**Saved entries**
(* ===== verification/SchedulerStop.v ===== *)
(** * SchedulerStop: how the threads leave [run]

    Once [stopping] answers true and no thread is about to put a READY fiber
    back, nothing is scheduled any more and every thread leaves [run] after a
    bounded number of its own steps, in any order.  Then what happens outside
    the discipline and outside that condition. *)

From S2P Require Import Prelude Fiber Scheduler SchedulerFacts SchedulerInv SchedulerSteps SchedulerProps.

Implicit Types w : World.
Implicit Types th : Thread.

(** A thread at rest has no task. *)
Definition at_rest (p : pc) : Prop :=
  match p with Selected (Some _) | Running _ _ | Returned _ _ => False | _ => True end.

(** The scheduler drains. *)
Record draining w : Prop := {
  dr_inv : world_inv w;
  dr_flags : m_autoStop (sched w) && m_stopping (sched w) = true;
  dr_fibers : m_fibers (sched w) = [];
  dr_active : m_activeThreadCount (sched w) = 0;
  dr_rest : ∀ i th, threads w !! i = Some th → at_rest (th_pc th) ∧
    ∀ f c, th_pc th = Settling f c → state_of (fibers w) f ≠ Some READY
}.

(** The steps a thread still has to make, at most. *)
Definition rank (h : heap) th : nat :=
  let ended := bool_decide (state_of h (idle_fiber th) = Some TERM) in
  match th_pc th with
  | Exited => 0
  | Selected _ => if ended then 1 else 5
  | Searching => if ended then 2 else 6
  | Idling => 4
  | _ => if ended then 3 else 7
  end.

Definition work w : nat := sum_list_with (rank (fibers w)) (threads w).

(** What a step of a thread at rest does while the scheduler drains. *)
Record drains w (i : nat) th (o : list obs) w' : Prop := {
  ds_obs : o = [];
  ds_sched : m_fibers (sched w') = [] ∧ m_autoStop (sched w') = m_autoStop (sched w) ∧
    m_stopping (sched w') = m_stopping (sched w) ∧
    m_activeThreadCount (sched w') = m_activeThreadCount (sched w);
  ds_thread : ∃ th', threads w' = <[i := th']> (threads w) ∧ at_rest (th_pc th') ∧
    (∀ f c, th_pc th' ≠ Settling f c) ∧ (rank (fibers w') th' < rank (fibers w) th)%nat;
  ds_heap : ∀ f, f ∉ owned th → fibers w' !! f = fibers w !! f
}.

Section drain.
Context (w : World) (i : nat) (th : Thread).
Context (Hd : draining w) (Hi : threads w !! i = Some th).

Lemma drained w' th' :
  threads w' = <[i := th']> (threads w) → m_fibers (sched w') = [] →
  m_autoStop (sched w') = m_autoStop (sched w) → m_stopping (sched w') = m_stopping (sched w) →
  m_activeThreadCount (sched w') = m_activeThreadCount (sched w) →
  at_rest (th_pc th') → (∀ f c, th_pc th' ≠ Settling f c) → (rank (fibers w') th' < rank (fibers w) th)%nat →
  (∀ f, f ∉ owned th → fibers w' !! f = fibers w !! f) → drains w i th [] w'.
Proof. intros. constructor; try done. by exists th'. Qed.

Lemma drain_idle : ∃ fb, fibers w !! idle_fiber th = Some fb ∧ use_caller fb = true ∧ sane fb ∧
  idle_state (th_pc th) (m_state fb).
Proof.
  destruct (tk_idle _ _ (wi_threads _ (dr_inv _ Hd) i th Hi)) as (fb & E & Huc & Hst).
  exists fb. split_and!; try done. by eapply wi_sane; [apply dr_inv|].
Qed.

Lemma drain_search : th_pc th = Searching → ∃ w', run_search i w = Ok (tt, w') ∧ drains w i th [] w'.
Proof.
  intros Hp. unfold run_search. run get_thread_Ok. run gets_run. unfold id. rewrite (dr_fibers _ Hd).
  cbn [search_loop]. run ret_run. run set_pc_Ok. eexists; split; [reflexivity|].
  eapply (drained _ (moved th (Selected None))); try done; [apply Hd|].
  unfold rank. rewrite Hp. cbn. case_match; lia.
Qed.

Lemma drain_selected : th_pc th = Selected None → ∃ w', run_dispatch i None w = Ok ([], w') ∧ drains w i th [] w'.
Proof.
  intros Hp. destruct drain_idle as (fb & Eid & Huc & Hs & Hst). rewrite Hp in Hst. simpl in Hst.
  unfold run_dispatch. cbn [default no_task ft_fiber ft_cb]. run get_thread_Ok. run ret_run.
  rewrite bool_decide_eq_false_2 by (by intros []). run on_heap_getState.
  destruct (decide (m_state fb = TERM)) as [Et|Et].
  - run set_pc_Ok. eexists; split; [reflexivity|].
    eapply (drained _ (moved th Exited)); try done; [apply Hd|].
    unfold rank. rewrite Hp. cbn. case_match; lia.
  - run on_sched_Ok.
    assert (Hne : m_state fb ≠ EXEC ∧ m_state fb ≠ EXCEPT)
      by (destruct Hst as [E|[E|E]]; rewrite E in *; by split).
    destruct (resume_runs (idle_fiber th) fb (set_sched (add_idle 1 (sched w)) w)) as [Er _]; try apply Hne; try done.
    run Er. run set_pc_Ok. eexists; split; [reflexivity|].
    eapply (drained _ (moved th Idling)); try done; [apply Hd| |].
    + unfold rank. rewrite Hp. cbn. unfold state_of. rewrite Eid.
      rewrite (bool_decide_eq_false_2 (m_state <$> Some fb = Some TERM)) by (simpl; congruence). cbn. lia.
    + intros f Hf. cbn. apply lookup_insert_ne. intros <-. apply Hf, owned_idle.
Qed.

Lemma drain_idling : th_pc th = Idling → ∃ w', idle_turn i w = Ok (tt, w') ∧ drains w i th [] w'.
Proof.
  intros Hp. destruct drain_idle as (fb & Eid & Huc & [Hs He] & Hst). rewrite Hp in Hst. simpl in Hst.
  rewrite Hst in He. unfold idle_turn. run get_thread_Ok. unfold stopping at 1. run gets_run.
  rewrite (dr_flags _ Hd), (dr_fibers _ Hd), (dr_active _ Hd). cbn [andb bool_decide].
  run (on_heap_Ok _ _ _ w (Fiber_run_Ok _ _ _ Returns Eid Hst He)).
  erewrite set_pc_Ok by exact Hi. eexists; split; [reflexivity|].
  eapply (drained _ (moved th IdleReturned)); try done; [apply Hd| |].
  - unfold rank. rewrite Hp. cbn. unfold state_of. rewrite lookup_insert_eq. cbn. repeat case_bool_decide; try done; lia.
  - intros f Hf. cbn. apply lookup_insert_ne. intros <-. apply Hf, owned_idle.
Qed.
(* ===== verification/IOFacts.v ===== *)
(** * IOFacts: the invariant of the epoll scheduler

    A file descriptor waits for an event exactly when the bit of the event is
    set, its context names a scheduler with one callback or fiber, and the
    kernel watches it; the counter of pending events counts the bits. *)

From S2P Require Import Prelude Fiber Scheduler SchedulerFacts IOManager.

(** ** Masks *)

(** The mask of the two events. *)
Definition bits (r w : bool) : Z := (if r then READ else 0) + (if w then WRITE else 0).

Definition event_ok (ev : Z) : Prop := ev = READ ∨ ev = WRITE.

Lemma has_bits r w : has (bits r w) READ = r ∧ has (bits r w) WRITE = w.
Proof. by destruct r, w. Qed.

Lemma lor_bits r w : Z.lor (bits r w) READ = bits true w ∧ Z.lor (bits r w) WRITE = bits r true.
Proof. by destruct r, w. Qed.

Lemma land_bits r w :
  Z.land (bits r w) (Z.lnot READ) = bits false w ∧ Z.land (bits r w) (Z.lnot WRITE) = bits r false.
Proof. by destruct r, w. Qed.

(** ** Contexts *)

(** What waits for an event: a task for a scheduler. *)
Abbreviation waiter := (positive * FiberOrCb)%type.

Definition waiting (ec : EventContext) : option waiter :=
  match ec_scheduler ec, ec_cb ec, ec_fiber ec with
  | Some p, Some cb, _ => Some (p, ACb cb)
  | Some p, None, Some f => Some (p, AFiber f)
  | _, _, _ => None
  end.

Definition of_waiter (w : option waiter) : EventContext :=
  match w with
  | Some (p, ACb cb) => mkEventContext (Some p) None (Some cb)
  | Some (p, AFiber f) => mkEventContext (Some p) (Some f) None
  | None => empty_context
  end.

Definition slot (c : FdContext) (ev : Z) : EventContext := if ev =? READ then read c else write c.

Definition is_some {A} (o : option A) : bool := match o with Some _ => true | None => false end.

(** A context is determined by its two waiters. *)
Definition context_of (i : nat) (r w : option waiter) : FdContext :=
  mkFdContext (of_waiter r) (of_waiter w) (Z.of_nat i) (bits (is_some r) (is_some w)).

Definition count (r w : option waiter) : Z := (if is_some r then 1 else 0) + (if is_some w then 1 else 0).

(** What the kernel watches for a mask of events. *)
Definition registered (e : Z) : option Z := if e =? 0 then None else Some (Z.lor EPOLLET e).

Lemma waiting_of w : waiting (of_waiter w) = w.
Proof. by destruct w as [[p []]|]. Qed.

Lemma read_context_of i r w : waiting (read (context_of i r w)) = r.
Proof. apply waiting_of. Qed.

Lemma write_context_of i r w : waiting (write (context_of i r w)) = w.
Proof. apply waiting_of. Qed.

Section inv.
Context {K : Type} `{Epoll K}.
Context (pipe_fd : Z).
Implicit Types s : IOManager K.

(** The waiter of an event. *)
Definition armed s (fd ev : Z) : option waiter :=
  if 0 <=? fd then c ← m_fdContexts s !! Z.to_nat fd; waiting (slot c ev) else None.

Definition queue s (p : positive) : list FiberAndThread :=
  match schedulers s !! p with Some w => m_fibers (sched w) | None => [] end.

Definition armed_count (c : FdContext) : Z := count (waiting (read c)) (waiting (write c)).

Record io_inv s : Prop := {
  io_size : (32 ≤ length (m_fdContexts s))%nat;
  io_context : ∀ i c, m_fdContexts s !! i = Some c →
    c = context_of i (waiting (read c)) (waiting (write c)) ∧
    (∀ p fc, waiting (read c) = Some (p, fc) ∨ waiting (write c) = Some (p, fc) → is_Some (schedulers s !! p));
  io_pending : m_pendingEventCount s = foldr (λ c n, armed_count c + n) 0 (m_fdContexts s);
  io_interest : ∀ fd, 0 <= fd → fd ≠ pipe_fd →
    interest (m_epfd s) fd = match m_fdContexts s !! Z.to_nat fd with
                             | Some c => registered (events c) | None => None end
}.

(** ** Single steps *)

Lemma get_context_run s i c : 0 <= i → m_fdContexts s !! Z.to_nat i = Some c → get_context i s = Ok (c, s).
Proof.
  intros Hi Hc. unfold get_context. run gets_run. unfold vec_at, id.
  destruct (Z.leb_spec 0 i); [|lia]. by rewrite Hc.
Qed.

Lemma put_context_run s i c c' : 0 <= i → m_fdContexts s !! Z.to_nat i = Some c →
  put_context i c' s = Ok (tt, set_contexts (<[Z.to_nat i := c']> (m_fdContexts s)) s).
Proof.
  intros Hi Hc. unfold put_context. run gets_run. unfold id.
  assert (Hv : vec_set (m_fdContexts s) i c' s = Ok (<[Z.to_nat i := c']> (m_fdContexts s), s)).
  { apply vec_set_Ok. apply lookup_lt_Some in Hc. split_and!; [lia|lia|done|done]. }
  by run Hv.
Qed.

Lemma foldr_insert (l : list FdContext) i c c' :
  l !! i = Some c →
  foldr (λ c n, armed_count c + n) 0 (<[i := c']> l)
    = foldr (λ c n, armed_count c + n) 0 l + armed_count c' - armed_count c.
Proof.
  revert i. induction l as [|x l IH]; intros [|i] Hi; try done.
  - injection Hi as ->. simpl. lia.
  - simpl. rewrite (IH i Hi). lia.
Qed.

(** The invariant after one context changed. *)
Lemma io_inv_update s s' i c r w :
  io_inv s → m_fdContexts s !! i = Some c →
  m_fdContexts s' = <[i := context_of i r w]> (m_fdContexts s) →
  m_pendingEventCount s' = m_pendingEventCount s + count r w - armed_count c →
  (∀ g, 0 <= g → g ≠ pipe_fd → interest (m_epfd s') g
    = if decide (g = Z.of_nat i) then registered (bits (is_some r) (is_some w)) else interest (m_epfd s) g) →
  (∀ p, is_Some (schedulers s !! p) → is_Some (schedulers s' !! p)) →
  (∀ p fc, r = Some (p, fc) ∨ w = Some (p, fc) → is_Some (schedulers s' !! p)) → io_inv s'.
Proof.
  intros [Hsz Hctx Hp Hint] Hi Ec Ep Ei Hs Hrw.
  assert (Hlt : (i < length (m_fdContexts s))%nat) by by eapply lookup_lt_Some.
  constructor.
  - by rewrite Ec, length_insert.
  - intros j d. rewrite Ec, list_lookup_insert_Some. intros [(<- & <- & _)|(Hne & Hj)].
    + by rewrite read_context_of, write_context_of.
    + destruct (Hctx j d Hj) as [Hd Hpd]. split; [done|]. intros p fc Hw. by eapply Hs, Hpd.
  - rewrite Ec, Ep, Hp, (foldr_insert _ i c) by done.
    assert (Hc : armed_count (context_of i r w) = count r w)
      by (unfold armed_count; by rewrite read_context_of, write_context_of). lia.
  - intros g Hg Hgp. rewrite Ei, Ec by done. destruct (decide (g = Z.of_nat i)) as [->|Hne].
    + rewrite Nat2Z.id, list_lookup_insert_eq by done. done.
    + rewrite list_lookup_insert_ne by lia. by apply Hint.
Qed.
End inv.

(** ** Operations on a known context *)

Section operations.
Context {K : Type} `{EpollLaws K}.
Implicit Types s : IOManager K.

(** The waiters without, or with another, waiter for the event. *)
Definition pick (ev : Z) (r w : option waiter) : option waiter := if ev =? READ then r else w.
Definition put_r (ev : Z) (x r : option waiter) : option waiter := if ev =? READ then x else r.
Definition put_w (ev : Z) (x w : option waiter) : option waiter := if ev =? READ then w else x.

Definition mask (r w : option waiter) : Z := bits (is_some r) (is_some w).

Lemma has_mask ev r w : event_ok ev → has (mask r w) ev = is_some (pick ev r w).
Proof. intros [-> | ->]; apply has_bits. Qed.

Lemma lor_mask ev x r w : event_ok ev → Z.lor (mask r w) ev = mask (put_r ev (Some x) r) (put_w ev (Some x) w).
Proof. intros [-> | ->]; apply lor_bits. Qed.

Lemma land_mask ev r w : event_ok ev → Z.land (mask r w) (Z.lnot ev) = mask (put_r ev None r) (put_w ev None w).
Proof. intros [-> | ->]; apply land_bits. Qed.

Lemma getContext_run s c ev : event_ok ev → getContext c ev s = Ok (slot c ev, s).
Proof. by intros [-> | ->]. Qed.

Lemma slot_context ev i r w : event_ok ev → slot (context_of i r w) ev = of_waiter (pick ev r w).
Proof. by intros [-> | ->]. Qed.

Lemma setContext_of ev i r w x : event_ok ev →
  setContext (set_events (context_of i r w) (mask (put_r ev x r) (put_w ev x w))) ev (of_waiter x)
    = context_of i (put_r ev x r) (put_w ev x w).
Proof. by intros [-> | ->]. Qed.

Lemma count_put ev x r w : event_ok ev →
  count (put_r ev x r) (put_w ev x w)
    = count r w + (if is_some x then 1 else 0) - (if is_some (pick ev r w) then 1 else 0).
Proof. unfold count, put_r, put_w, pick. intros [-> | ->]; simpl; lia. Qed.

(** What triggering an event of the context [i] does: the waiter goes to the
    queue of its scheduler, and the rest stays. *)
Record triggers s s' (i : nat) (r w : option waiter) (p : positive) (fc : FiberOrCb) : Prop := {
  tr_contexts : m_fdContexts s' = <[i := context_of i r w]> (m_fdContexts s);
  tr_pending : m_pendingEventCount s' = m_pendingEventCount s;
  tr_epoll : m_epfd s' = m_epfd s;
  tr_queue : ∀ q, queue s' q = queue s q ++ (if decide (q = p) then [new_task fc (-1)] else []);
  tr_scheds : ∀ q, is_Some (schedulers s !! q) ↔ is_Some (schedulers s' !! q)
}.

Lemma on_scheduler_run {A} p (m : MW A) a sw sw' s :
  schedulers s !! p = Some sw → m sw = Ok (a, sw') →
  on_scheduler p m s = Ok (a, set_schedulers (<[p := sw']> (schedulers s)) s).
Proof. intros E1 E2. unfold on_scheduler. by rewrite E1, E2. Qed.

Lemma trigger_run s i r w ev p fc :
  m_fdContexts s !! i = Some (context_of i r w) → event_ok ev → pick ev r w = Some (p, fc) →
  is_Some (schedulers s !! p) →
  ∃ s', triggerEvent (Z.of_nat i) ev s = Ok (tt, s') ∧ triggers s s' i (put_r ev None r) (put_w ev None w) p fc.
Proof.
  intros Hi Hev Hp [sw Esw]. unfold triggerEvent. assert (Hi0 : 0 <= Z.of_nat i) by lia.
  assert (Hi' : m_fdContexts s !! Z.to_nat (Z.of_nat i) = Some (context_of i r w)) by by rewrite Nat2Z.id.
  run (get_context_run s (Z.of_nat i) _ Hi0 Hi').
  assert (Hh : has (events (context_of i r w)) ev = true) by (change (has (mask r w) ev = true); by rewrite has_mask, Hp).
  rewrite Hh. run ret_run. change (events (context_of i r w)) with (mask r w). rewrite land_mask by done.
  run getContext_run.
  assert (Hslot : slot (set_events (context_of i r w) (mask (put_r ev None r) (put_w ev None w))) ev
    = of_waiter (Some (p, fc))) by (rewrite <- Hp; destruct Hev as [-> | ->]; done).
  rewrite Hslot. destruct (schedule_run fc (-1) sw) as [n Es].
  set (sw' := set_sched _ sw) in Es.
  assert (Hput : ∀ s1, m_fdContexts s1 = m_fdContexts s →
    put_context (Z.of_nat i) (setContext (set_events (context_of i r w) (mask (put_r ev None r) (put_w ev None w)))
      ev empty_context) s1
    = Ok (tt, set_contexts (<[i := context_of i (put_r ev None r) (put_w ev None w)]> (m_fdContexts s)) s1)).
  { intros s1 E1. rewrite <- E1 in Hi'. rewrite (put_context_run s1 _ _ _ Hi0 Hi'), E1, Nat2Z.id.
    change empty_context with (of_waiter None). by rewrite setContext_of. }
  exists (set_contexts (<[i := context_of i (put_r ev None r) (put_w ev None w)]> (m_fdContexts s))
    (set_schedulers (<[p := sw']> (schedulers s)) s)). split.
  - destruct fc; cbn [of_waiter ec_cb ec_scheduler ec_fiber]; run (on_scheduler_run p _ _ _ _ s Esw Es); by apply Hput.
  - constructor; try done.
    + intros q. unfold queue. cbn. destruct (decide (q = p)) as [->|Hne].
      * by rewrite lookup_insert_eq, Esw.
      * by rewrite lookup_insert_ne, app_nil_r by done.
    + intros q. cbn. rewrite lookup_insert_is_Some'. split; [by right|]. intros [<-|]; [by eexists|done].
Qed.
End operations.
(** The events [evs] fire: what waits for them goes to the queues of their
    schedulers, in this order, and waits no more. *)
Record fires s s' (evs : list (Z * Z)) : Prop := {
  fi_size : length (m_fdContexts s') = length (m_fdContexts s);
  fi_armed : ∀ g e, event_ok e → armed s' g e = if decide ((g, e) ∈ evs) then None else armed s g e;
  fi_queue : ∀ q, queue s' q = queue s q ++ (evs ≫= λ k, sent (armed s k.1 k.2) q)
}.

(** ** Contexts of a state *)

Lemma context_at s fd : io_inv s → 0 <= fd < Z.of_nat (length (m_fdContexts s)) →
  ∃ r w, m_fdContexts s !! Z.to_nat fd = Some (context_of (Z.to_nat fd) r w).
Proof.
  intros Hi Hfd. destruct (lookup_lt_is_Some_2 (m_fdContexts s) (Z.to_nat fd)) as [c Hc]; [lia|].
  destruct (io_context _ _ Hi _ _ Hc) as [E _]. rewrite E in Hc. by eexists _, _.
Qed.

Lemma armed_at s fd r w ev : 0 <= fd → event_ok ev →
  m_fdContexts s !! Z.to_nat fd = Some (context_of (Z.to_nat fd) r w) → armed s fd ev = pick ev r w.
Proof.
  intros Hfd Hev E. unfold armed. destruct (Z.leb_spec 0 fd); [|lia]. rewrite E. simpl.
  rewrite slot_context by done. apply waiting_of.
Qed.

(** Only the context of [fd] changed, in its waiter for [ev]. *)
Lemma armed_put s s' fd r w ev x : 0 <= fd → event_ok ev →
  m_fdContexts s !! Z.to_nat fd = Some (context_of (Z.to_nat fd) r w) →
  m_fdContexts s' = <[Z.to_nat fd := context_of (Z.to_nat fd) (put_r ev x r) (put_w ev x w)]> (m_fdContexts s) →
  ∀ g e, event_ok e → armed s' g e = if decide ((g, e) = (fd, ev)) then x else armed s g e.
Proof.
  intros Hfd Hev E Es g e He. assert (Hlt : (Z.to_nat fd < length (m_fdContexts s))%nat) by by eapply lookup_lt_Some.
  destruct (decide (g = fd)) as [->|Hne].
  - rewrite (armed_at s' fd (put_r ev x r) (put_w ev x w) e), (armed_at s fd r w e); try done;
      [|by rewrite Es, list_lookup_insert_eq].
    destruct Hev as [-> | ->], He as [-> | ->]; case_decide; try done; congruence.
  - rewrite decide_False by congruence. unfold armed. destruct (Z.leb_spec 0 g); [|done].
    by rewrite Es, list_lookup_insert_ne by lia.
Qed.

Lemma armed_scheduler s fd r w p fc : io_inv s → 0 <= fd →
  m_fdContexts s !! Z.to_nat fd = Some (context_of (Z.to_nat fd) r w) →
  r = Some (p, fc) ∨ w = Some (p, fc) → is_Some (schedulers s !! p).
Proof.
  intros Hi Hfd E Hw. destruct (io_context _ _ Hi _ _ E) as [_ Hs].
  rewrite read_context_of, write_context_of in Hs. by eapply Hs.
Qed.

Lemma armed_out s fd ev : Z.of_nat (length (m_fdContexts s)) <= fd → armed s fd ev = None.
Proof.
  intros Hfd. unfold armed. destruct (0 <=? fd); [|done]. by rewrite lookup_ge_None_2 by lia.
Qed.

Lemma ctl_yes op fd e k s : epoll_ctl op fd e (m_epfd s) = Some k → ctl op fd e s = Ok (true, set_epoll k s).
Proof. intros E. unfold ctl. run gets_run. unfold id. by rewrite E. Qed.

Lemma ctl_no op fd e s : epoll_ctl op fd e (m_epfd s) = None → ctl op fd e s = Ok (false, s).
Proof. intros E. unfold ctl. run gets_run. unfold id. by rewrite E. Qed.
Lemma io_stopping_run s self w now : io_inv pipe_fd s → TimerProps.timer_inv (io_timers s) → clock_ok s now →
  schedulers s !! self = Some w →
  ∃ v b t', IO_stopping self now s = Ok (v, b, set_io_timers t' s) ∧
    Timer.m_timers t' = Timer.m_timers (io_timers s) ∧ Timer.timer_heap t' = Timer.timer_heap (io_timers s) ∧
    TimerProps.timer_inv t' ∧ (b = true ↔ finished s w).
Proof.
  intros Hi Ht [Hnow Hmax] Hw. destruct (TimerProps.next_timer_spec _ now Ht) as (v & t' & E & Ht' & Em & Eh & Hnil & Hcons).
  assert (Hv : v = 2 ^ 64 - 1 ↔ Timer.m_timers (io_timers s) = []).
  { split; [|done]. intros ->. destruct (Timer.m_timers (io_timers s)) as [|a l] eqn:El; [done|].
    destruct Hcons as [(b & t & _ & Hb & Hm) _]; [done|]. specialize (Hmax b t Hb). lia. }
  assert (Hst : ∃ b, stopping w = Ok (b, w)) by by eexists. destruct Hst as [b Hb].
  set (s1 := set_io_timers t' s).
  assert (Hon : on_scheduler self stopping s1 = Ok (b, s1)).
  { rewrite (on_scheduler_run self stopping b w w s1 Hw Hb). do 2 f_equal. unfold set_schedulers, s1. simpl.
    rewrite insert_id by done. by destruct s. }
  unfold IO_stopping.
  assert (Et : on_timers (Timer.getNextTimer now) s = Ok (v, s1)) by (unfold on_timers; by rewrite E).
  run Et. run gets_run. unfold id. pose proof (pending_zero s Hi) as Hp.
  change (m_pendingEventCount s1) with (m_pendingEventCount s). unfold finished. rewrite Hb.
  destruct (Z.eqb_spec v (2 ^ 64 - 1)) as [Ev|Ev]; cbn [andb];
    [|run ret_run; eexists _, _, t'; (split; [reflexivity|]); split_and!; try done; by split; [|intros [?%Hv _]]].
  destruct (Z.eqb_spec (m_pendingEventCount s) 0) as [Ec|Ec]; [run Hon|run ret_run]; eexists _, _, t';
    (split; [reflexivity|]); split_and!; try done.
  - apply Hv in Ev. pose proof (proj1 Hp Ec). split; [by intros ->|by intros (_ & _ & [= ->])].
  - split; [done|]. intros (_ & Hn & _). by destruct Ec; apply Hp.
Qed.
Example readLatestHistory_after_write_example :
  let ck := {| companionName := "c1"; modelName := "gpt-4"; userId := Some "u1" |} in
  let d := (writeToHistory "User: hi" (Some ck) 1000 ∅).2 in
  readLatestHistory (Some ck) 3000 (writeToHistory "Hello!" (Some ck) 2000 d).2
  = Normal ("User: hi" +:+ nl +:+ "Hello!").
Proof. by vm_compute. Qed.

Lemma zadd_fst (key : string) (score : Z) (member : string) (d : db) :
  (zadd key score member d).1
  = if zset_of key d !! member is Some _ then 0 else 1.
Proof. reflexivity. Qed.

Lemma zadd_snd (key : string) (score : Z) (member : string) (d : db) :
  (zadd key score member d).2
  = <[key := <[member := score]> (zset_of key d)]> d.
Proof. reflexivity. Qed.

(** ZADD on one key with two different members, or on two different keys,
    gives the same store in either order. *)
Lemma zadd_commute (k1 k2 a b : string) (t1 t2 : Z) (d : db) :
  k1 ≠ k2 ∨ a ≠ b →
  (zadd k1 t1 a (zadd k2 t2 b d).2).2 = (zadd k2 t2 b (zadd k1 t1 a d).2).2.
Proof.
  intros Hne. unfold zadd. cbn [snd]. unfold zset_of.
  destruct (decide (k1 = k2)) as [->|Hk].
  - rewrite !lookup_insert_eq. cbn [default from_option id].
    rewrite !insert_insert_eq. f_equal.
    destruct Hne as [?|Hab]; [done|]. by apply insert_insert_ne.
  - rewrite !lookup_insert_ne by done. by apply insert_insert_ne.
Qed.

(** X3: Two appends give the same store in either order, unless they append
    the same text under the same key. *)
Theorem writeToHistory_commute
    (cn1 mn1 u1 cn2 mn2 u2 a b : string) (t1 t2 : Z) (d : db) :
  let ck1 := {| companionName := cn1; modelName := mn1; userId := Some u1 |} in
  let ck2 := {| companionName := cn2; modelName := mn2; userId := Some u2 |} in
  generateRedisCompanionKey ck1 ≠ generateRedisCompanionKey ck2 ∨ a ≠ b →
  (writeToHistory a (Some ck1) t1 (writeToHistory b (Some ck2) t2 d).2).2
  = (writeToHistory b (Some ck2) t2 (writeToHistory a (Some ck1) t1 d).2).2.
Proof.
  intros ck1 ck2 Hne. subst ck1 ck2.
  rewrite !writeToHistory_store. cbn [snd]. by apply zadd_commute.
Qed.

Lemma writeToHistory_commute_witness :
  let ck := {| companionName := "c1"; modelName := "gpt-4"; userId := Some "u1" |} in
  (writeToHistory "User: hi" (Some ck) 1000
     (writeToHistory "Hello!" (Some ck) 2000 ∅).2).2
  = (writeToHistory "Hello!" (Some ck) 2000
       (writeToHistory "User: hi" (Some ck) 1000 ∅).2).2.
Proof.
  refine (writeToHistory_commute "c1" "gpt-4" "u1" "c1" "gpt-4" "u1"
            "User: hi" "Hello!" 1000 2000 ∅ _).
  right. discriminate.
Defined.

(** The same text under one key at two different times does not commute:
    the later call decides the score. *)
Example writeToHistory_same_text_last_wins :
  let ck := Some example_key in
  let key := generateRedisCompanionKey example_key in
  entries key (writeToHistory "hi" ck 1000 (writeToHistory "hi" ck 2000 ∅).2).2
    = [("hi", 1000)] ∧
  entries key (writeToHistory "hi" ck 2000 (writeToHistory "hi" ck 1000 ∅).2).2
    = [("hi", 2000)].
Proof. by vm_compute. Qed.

**Problem description**
All that is wanted is the stretch of lines above from the one containing "intros Hi Hfd." through the one containing "m_fdContexts s' = <[Z.to_nat", duplicated exactly.

**Output**
  intros Hi Hfd. destruct (lookup_lt_is_Some_2 (m_fdContexts s) (Z.to_nat fd)) as [c Hc]; [lia|].
  destruct (io_context _ _ Hi _ _ Hc) as [E _]. rewrite E in Hc. by eexists _, _.
Qed.

Lemma armed_at s fd r w ev : 0 <= fd → event_ok ev →
  m_fdContexts s !! Z.to_nat fd = Some (context_of (Z.to_nat fd) r w) → armed s fd ev = pick ev r w.
Proof.
  intros Hfd Hev E. unfold armed. destruct (Z.leb_spec 0 fd); [|lia]. rewrite E. simpl.
  rewrite slot_context by done. apply waiting_of.
Qed.

(** Only the context of [fd] changed, in its waiter for [ev]. *)
Lemma armed_put s s' fd r w ev x : 0 <= fd → event_ok ev →
  m_fdContexts s !! Z.to_nat fd = Some (context_of (Z.to_nat fd) r w) →
  m_fdContexts s' = <[Z.to_nat fd := context_of (Z.to_nat fd) (put_r ev x r) (put_w ev x w)]> (m_fdContexts s) →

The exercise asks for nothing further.